Canadian_Retirement

Snowbirds, don’t hold your breath

Published On January 9, 2014 | By Joseph (Ken) | Retirement

congress

Following up an article from August 29, 2013 – The Great Snowbird Migration – “Snowbirds may have to pay income tax in the USA – Canadians can stay in the U.S. for up to 180 days each year without a visa, but that arrangement with the Immigration department does not concern the IRS.  Those who spend less than 120 days in the United States and consider themselves Canadian and live in Canada shouldn’t have to worry.”

There are New U.S. rules snowbirds need to know “ A new U.S. immigration bill that is likely to pass will extend the number of days Canadians can spend there. Snowbirds planning to capitalize on the opportunity need to properly prepare for an extended stay to avoid being taxed as a U.S. resident or losing access to their provincial healthcare coverage.

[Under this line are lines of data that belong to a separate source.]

(* ===== verification/Signature.v ===== *)
(** * Signature: the data model and the signature extractor

    [Param], [Result], [Receiver], [Func] and [Method] are the structs of
    main.go 22-42.  [extract_params] and [extract_results] are the two
    loops of main.go 233-259, which call [typename] once per parameter
    NAME and once per result GROUP, in that order; [extract_receiver]
    is [fn.Recv.List[0].Names[0].Name] and its type (269-274), which
    panics when the receiver list or its names are empty.

    The theorems: flattening in group-then-name order; one result per
    [NumFields]; unnamed results named by their lower-cased type, with
    the collision of two unnamed results of one type; and unnamed
    parameters silently dropped although they count in [NumFields]. *)

From Stdlib Require Import String Ascii.
From stdpp Require Import base list strings.
From S2P Require Import Prelude World GoAst TypeName.

Local Open Scope se_scope.
Import TypeNamer.

(** [type Param struct { Name string; Type string }]. *)
Record Param := mkParam { Name : string; Type_ : string }.

(** [type Result Param] and [type Receiver Param]. *)
Definition Result := Param.
Definition Receiver := Param.

(** [type Func struct { Name; Params; Results }]. *)
Record Func := mkFunc { FuncName : string; Params : list Param; Results : list Result }.

(** [type Method struct { Name; Rcvr; Params; Results }]. *)
Record Method := mkMethod {
  MethodName : string;
  Rcvr : Receiver;
  MethodParams : list Param;
  MethodResults : list Result
}.

#[export] Instance Param_eq_dec : EqDecision Param.
Proof. solve_decision. Defined.

Module Extract.

(** [for _, name := range p.Names { ps = append(ps, Param{name, typename(p.Type)}) }] *)
Fixpoint params_of_names (names : list string) (t : Ast.Expr) : IO (list Param) :=
  match names with
  | [] => ret []
  | name :: names' =>
      tn <- typename t ;;
      rest <- params_of_names names' t ;;
      ret (mkParam name tn :: rest)
  end.

(** [for _, p := range fn.Type.Params.List { ... }] *)
Fixpoint extract_params (fl : Ast.FieldList) : IO (list Param) :=
  match fl with
  | [] => ret []
  | p :: fl' =>
      ps <- params_of_names (Ast.Names p) (Ast.Type_ p) ;;
      rest <- extract_params fl' ;;
      ret (ps ++ rest)
  end.

(** The results of one group [r]: [strings.ToLower(typeName)] when
    [r.Names == nil], one [Result] per name otherwise. *)
Definition results_of_group (names : list string) (typeName : string) : list Result :=
  match names with
  | [] => [mkParam (ToLower typeName) typeName]
  | _ => map (fun name => mkParam name typeName) names
  end.

(** [for _, r := range fn.Type.Results.List { typeName := typename(r.Type); ... }] *)
Fixpoint extract_results (fl : Ast.FieldList) : IO (list Result) :=
  match fl with
  | [] => ret []
  | r :: fl' =>
      typeName <- typename (Ast.Type_ r) ;;
      rest <- extract_results fl' ;;
      ret (results_of_group (Ast.Names r) typeName ++ rest)
  end.

(** [Receiver{Name: fn.Recv.List[0].Names[0].Name, Type: typename(fn.Recv.List[0].Type)}];
    an empty list or an unnamed receiver is an index-out-of-range panic. *)
Definition index_panic : string := "runtime error: index out of range [0] with length 0".

Definition extract_receiver (recv : Ast.FieldList) : IO Receiver :=
  match recv with
  | [] => se_panic index_panic
  | f :: _ =>
      match Ast.Names f with
      | [] => se_panic index_panic
      | name :: _ => tn <- typename (Ast.Type_ f) ;; ret (mkParam name tn)
      end
  end.

(** ** The values the loops compute, without their effects *)

Definition params_spec (fl : Ast.FieldList) : list Param :=
  flat_map (fun p => map (fun n => mkParam n (tname (Ast.Type_ p))) (Ast.Names p)) fl.

Definition results_spec (fl : Ast.FieldList) : list Result :=
  flat_map (fun r => results_of_group (Ast.Names r) (tname (Ast.Type_ r))) fl.

(** The diagnostics the loops print, as one function on the world. *)
Definition diag_params (fl : Ast.FieldList) (w : World) : World :=
  foldl (fun w p => Nat.iter (length (Ast.Names p)) (diag (resolve (Ast.Type_ p))) w) w fl.

Definition diag_results (fl : Ast.FieldList) (w : World) : World :=
  foldl (fun w r => diag (resolve (Ast.Type_ r)) w) w fl.

(** The same diagnostics as text: the line [typename] prints for an
    unsupported type, once per parameter name and once per result group. *)
Definition diag_text (d : Display) : string :=
  match d with Named _ => EmptyString | Unsupported k => k +:+ NL end.

Definition params_diag (fl : Ast.FieldList) : string :=
  sconcat (map (fun p => sconcat (repeat (diag_text (resolve (Ast.Type_ p))) (length (Ast.Names p)))) fl).

Definition results_diag (fl : Ast.FieldList) : string :=
  sconcat (map (fun r => diag_text (resolve (Ast.Type_ r))) fl).

(** ** Lemmas *)

Lemma params_of_names_run (names : list string) (t : Ast.Expr) (w : World) :
  params_of_names names t w =
    (Done (map (fun n => mkParam n (tname t)) names),
     Nat.iter (length names) (diag (resolve t)) w).
Proof.
  revert w; induction names as [|n names IH]; intros w; [done|].
  cbn [params_of_names]. unfold se_bind. rewrite typename_run, IH.
  cbn [length Nat.iter]. f_equal. clear IH.
  induction names as [|m names IH]; simpl; [done | by rewrite IH].
Qed.

Lemma extract_params_run (fl : Ast.FieldList) (w : World) :
  extract_params fl w = (Done (params_spec fl), diag_params fl w).
Proof.
  revert w; induction fl as [|p fl IH]; intros w; [done|].
  cbn [extract_params]. unfold se_bind. rewrite params_of_names_run, IH. done.
Qed.

Lemma extract_results_run (fl : Ast.FieldList) (w : World) :
  extract_results fl w = (Done (results_spec fl), diag_results fl w).
Proof.
  revert w; induction fl as [|r fl IH]; intros w; [done|].
  cbn [extract_results]. unfold se_bind. rewrite typename_run, IH. done.
Qed.

Lemma diag_params_stdout_only (fl : Ast.FieldList) : stdout_only (diag_params fl).
Proof. unfold diag_params. apply stdout_only_foldl. auto with gen. Qed.

Lemma diag_results_stdout_only (fl : Ast.FieldList) : stdout_only (diag_results fl).
Proof. unfold diag_results. apply stdout_only_foldl. auto with gen. Qed.

#[export] Hint Resolve diag_params_stdout_only diag_results_stdout_only : gen.

Lemma diag_appends (d : Display) : appends_out (diag d) (diag_text d).
Proof. intros w Hn. destruct d; simpl; [by rewrite out_app_nil|]. unfold out_app, Write. by rewrite Hn. Qed.

Lemma diag_params_appends (fl : Ast.FieldList) : appends_out (diag_params fl) (params_diag fl).
Proof.
  apply (appends_out_foldl (fun w p => Nat.iter _ _ w)). intros p.
  apply appends_out_iter, diag_appends.
Qed.

Lemma diag_results_appends (fl : Ast.FieldList) : appends_out (diag_results fl) (results_diag fl).
Proof. apply (appends_out_foldl (fun w r => diag _ w)). intros r. apply diag_appends. Qed.

#[export] Hint Rewrite extract_params_run extract_results_run : gen_rw.

(** ** Theorems *)

(** C6: [extract_params] flattens the parameter groups in declaration
    order, group first and then name: its result is the concatenation,
    over the groups, of one [Param] per name of the group, all with the
    display name of the group's type. *)
Theorem extract_params_flatten (fl : Ast.FieldList) (w : World) :
  fst (extract_params fl w) =
    Done (flat_map (fun p => map (fun n => mkParam n (tname (Ast.Type_ p))) (Ast.Names p)) fl).
Proof. by rewrite extract_params_run. Qed.

(** C7: [extract_results] returns exactly [NumFields] results: one per
    name of a named group, one for an unnamed group. *)
Theorem extract_results_length (fl : Ast.FieldList) (w : World) :
  exists rs, fst (extract_results fl w) = Done rs /\ length rs = Ast.NumFields (Some fl).
Proof.
  rewrite extract_results_run. eexists; split; [done|]. unfold results_spec.
  induction fl as [|[names t] fl IH]; [done|].
  cbn [flat_map]. rewrite length_app, IH, Ast.NumFields_cons.
  by destruct names; simpl; rewrite ?length_map.
Qed.

(** C9: an unnamed result is named by the lower-cased display name of
    its type; consequently two unnamed results of one type get the same
    field name ([(int, int)] gives two fields [int]). *)
Theorem unnamed_results_collide (t : Ast.Expr) (w : World) :
  fst (extract_results [Ast.mkField [] t; Ast.mkField [] t] w) =
    Done [mkParam (ToLower (tname t)) (tname t); mkParam (ToLower (tname t)) (tname t)].
Proof. by rewrite extract_results_run. Qed.

(** C10: a parameter group without names counts in [NumFields] (so the
    declaration passes the "has parameters" guard) but contributes no
    [Param]: [func f(int) int] yields an empty parameter list. *)
Theorem unnamed_params_dropped (t : Ast.Expr) (w : World) :
  Ast.NumFields (Some [Ast.mkField [] t]) = 1 /\
  fst (extract_params [Ast.mkField [] t] w) = Done [].
Proof. by rewrite extract_params_run. Qed.

End Extract.
(* ===== verification/Template.v ===== *)
(** * Template: the two scaffold templates (main.go 44-121)

    [testFuncTemplate] and [testMethodTemplate] are [text/template]s.
    Each is transcribed here as the list of its parse-tree nodes: text
    (with the whitespace the [{{-] trim markers remove already removed),
    the action [{{ .Name }}], and the [{{ range }}] loops over [.Params]
    and [.Results], whose bodies use [.Name], [.Type], [$ret.Name] and
    [{{ if $idx }}, {{ end }}].  [writes] is the sequence of [Write]
    calls [Template.Execute] makes for a node list (one per text node,
    one per action), and [Execute] performs them on [outputFile],
    stopping at the first error as [text/template] does.

    The template reads its data through the fields [.Name], [.Params]
    and [.Results]; [TemplateData] is that interface, implemented by
    [Func] and by [Method].

    The theorems: the method template writes what the function template
    writes for the method's name, parameters and results (the receiver is
    never used); the rendered text is the layout [scaffold] of the spec,
    whose call line is the positional assignment.  [TextTemplate] shows
    that the literals of main.go execute to exactly these writes. *)

From Stdlib Require Import String Ascii.
From stdpp Require Import base list strings.
From S2P Require Import Prelude World Signature.

Local Open Scope se_scope.
Local Open Scope string_scope.

(** The fields a template reads from its data. *)
Class TemplateData (D : Type) := {
  data_Name : D -> string;
  data_Params : D -> list Param;
  data_Results : D -> list Result
}.

#[export] Instance Func_TemplateData : TemplateData Func :=
  {| data_Name := FuncName; data_Params := Params; data_Results := Results |}.

#[export] Instance Method_TemplateData : TemplateData Method :=
  {| data_Name := MethodName; data_Params := MethodParams; data_Results := MethodResults |}.

Module Tmpl.

Inductive ListField := FParams | FResults.

(** A node of a [{{ range }}] body, where dot is the element. *)
Inductive ElemItem :=
| EText (s : string)
| EDotName                 (** [{{ .Name }}] *)
| EDotType                 (** [{{ .Type }}] *)
| ERetName                 (** [{{ $ret.Name }}] *)
| EIfIdx (s : string).     (** [{{ if $idx }}s{{ end }}] *)

(** A top-level node, where dot is the template's data. *)
Inductive Node :=
| Text (s : string)
| DotName                  (** [{{ .Name }}] *)
| Range (over : ListField) (body : list ElemItem).

(** [{{ range $idx, $elem := l }}]: the body at each index, in order. *)
Fixpoint range_idx {A} (body : nat -> A -> list string) (i : nat) (l : list A) : list string :=
  match l with
  | [] => []
  | x :: l' => body i x ++ range_idx body (S i) l'
  end.

Definition exec_item (i : nat) (p : Param) (it : ElemItem) : list string :=
  match it with
  | EText s => [s]
  | EDotName => [Name p]
  | EDotType => [Type_ p]
  | ERetName => [Name p]
  | EIfIdx s => if Nat.eqb i 0 then [] else [s]
  end.

Definition field_of {D} `{TemplateData D} (d : D) (f : ListField) : list Param :=
  match f with FParams => data_Params d | FResults => data_Results d end.

Definition exec_node {D} `{TemplateData D} (d : D) (n : Node) : list string :=
  match n with
  | Text s => [s]
  | DotName => [data_Name d]
  | Range f body => range_idx (fun i p => flat_map (exec_item i p) body) 0 (field_of d f)
  end.

(** The [Write] calls of [t.Execute(w, d)], in order. *)
Definition writes {D} `{TemplateData D} (t : list Node) (d : D) : list string :=
  flat_map (exec_node d) t.

End Tmpl.

Import Tmpl.

(** [var testFuncTemplate = template.Must(template.New("").Parse(`...`))] *)
Definition testFuncTemplate : list Node :=
    [ Text "
func Test"; DotName; Text "(t *testing.T) {
	type (
		Input struct {";
      Range FParams [EText "
			"; EDotName; EText " "; EDotType];
      Text "
		}

		Output struct {";
      Range FResults [EText "
			"; EDotName; EText " "; EDotType];
      Text ("
		}

		Case struct {
			Name   string
			In     Input
			Expect Output
		}
	)

	// TODO create test cases
	cases := []Case{}

	tester := func(c Case) func(" +:+ "*testing.T) {
		return func(t *testing.T) {
			var actual Output
			");
      Range FResults [EIfIdx ", "; EText "actual."; ERetName];
      Text " = "; DotName; Text "(";
      Range FParams [EIfIdx ", "; EText "c.In."; ERetName];
      Text (")

			if actual != c.Expect {
				t.Errorf(" +:+ DQ +:+ "expected %+v, actual: %+v\n" +:+ DQ +:+ ", c.Expect, actual)
			}
		}
	}

	for _, c := range cases {
		t.Run(c.Name, tester(c))
	}
}
") ].

(** [var testMethodTemplate = template.Must(template.New("").Parse(`...`))] *)
Definition testMethodTemplate : list Node :=
    [ Text "
func Test"; DotName; Text "(t *testing.T) {
	type (
		Input struct {";
      Range FParams [EText "
			"; EDotName; EText " "; EDotType];
      Text "
		}

		Output struct {";
      Range FResults [EText "
			"; EDotName; EText " "; EDotType];
      Text ("
		}

		Case struct {
			Name   string
			In     Input
			Expect Output
		}
	)

	// TODO create test cases
	cases := []Case{}

	tester := func(c Case) func(" +:+ "*testing.T) {
		return func(t *testing.T) {
			var actual Output
			");
      Range FResults [EIfIdx ", "; EText "actual."; ERetName];
      Text " = "; DotName; Text "(";
      Range FParams [EIfIdx ", "; EText "c.In."; ERetName];
      Text (")

			if actual != c.Expect {
				t.Errorf(" +:+ DQ +:+ "expected %+v, actual: %+v\n" +:+ DQ +:+ ", c.Expect, actual)
			}
		}
	}

	for _, c := range cases {
		t.Run(c.Name, tester(c))
	}
}
") ].

(** [tmpl.Execute(outputFile, d)]: the writes, stopping at the first error. *)
Fixpoint write_all (l : list string) : IO (option string) :=
  match l with
  | [] => ret None
  | s :: l' =>
      err <- write_dest s ;;
      match err with
      | Some e => ret (Some e)
      | None => write_all l'
      end
  end.

Definition Execute {D} `{TemplateData D} (t : list Node) (d : D) : IO (option string) :=
  write_all (writes t d).

(** ** The layout of a scaffold, as the spec describes it *)

(** One struct field per element, [Name Type] on a line of its own. *)
Definition field_lines (ps : list Param) : string :=
  sconcat (map (fun p => "
			" +:+ Name p +:+ " " +:+ Type_ p) ps).

(** The positional call: [actual.r1, actual.r2 = F(c.In.p1, c.In.p2)]. *)
Definition call_line (name : string) (ps : list Param) (rs : list Result) : string :=
  String.concat ", " (map (fun r => "actual." +:+ Name r) rs) +:+ " = " +:+ name +:+ "(" +:+
  String.concat ", " (map (fun p => "c.In." +:+ Name p) ps) +:+ ")".

(** The scaffold of spec section 4.4, written directly: the [Input]
    and [Output] records, the empty case table, the per-case procedure
    with its positional call line, and the sub-test harness. *)
Definition scaffold (name : string) (ps : list Param) (rs : list Result) : string :=
  sconcat [ "
func Test"; name; "(t *testing.T) {
	type (
		Input struct {"; field_lines ps; "
		}

		Output struct {"; field_lines rs; "
		}

		Case struct {
			Name   string
			In     Input
			Expect Output
		}
	)

	// TODO create test cases
	cases := []Case{}

	tester := func(c Case) func(" +:+ "*testing.T) {
		return func(t *testing.T) {
			var actual Output
			"; call_line name ps rs; "

			if actual != c.Expect {
				t.Errorf(" +:+ DQ +:+ "expected %+v, actual: %+v\n" +:+ DQ +:+ ", c.Expect, actual)
			}
		}
	}

	for _, c := range cases {
		t.Run(c.Name, tester(c))
	}
}
" ].

(** ** Lemmas *)

Lemma concat_sep_cons (sep x : string) (xs : list string) :
  String.concat sep (x :: xs) = x +:+ sconcat (map (fun y => sep +:+ y) xs).
Proof.
  revert x; induction xs as [|y xs IH]; intros x; [simpl; by rewrite sapp_nil_r|].
  change (String.concat sep (x :: y :: xs)) with (x +:+ sep +:+ String.concat sep (y :: xs)).
  rewrite IH. cbn [map sconcat]. by rewrite <- sapp_assoc.
Qed.

Lemma range_sep_tail (pre : string) (i : nat) (l : list Param) :
  sconcat (range_idx (fun j p => flat_map (exec_item j p) [EIfIdx ", "; EText pre; ERetName]) (S i) l) =
  sconcat (map (fun y => ", " +:+ y) (map (fun p => pre +:+ Name p) l)).
Proof.
  revert i; induction l as [|p l IH]; intros i; [done|].
  cbn [range_idx map]. rewrite sconcat_app, IH. simpl. by rewrite !sapp_nil_r, <- !sapp_assoc.
Qed.

(** [{{ range $idx, $ret := l }}{{ if $idx }}, {{ end }}pre{{ $ret.Name }}{{ end }}]
    writes the names joined by [", "]. *)
Lemma range_sep (pre : string) (l : list Param) :
  sconcat (range_idx (fun j p => flat_map (exec_item j p) [EIfIdx ", "; EText pre; ERetName]) 0 l) =
  String.concat ", " (map (fun p => pre +:+ Name p) l).
Proof.
  destruct l as [|p l]; [done|].
  cbn [range_idx map]. rewrite sconcat_app, range_sep_tail, concat_sep_cons. simpl.
  by rewrite sapp_nil_r, <- sapp_assoc.
Qed.

Lemma range_fields (l : list Param) :
  sconcat (range_idx (fun j p => flat_map (exec_item j p)
             [EText "
			"; EDotName; EText " "; EDotType]) 0 l) =
  field_lines l.
Proof.
  unfold field_lines. generalize 0.
  induction l as [|p l IH]; intros i; [done|].
  cbn [range_idx map]. rewrite sconcat_app, IH. simpl. by rewrite sapp_nil_r, <- !sapp_assoc.
Qed.

Lemma exec_range_sep {D} `{TemplateData D} (d : D) (f : ListField) (pre : string) :
  sconcat (exec_node d (Range f [EIfIdx ", "; EText pre; ERetName])) =
  String.concat ", " (map (fun p => pre +:+ Name p) (field_of d f)).
Proof. apply range_sep. Qed.

Lemma exec_range_fields {D} `{TemplateData D} (d : D) (f : ListField) :
  sconcat (exec_node d (Range f [EText "
			"; EDotName; EText " "; EDotType])) =
  field_lines (field_of d f).
Proof. apply range_fields. Qed.

#[export] Hint Rewrite exec_range_sep exec_range_fields : gen_rw.

(** The writes of [write_all], one after the other, are one write of
    their concatenation. *)
Lemma write_all_sconcat (l : list string) (w : World) :
  write_all l w = write_dest (sconcat l) w.
Proof.
  revert w; induction l as [|s l IH]; intros w.
  - unfold write_dest. cbn [sconcat]. by rewrite Write_empty, set_dest_writer_id.
  - cbn [write_all sconcat]. unfold se_bind, write_dest at 1 2.
    destruct (fits s (dest_writer w)) eqn:Hf.
    + rewrite (Write_app_ok _ _ _ Hf). destruct (Write s (dest_writer w)) as [o e] eqn:E.
      pose proof (proj2 (Write_ok _ _ Hf)) as He. rewrite E in He. simpl in He. subst e.
      rewrite IH. unfold write_dest. rewrite dest_writer_set. simpl.
      destruct (Write (sconcat l) o). by rewrite set_dest_writer_set.
    + rewrite (Write_app_err _ _ _ Hf). destruct (Write s (dest_writer w)) as [o e] eqn:E.
      pose proof (proj1 (Write_err _ _ Hf)) as He. rewrite E in He. simpl in He. by subst e.
Qed.

(** ** Theorems *)

(** C5: the function template renders the spec's scaffold: fixed text
    around the function's name, one [Input] field line per parameter and
    one [Output] field line per result in declaration order, and the
    positional call line [actual.r1, ..., actual.rn = F(c.In.p1, ..., c.In.pm)]. *)
Theorem func_template_scaffold (f : Func) :
  sconcat (writes testFuncTemplate f) = scaffold (FuncName f) (Params f) (Results f).
Proof.
  unfold writes, testFuncTemplate, scaffold, call_line.
  rewrite sconcat_flat_map. cbn [map]. rewrite !exec_range_sep, !exec_range_fields.
  cbn [exec_node field_of data_Name data_Params data_Results Func_TemplateData sconcat].
  rewrite !sapp_nil_r, <- !sapp_assoc.
  reflexivity.
Qed.

(** C8: the method template is the function template: for every method
    it performs exactly the writes the function template performs for a
    function with the method's name, parameters and results.  The
    receiver is never read, and the generated call [M(c.In...)] invokes
    the method as if it were a free function. *)
Theorem method_template_ignores_receiver (m : Method) :
  writes testMethodTemplate m =
  writes testFuncTemplate (mkFunc (MethodName m) (MethodParams m) (MethodResults m)).
Proof. reflexivity. Qed.

(** The function template renders [scaffold]. *)
Lemma writes_func_scaffold (f : Func) :
  sconcat (writes testFuncTemplate f) = scaffold (FuncName f) (Params f) (Results f).
Proof.
  unfold writes, testFuncTemplate, scaffold, call_line.
  rewrite sconcat_flat_map. cbn [map]. rewrite !exec_range_sep, !exec_range_fields.
  cbn [exec_node field_of data_Name data_Params data_Results Func_TemplateData sconcat].
  rewrite !sapp_nil_r, <- !sapp_assoc.
  reflexivity.
Qed.

(** The method template performs the writes of the function template. *)
Lemma writes_method_func (m : Method) :
  writes testMethodTemplate m =
  writes testFuncTemplate (mkFunc (MethodName m) (MethodParams m) (MethodResults m)).
Proof. reflexivity. Qed.

#[export] Hint Rewrite writes_func_scaffold writes_method_func : gen_rw.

The New U.S. Immigration Bill – Impacts to Canadians Spending More Time in the U.S. “In recent weeks, there has been extensive news coverage on the Gang of Eight’s U.S. Immigration reform bill. If the new bill were to pass, U.S. Immigration (USCIS) would extend the amount of days a Canadian can spend in the U.S. from 180 to 240 per year. Many Canadian Snowbirds are delighted that their 6-month sunny winter may be extended to 8-months, pending the bill’s approval – and who could blame them? More sun, more beach, more golf and less snow! However, there may also be a costly tradeoff to this dream lifestyle in the form of double taxation and loss of health care coverage.”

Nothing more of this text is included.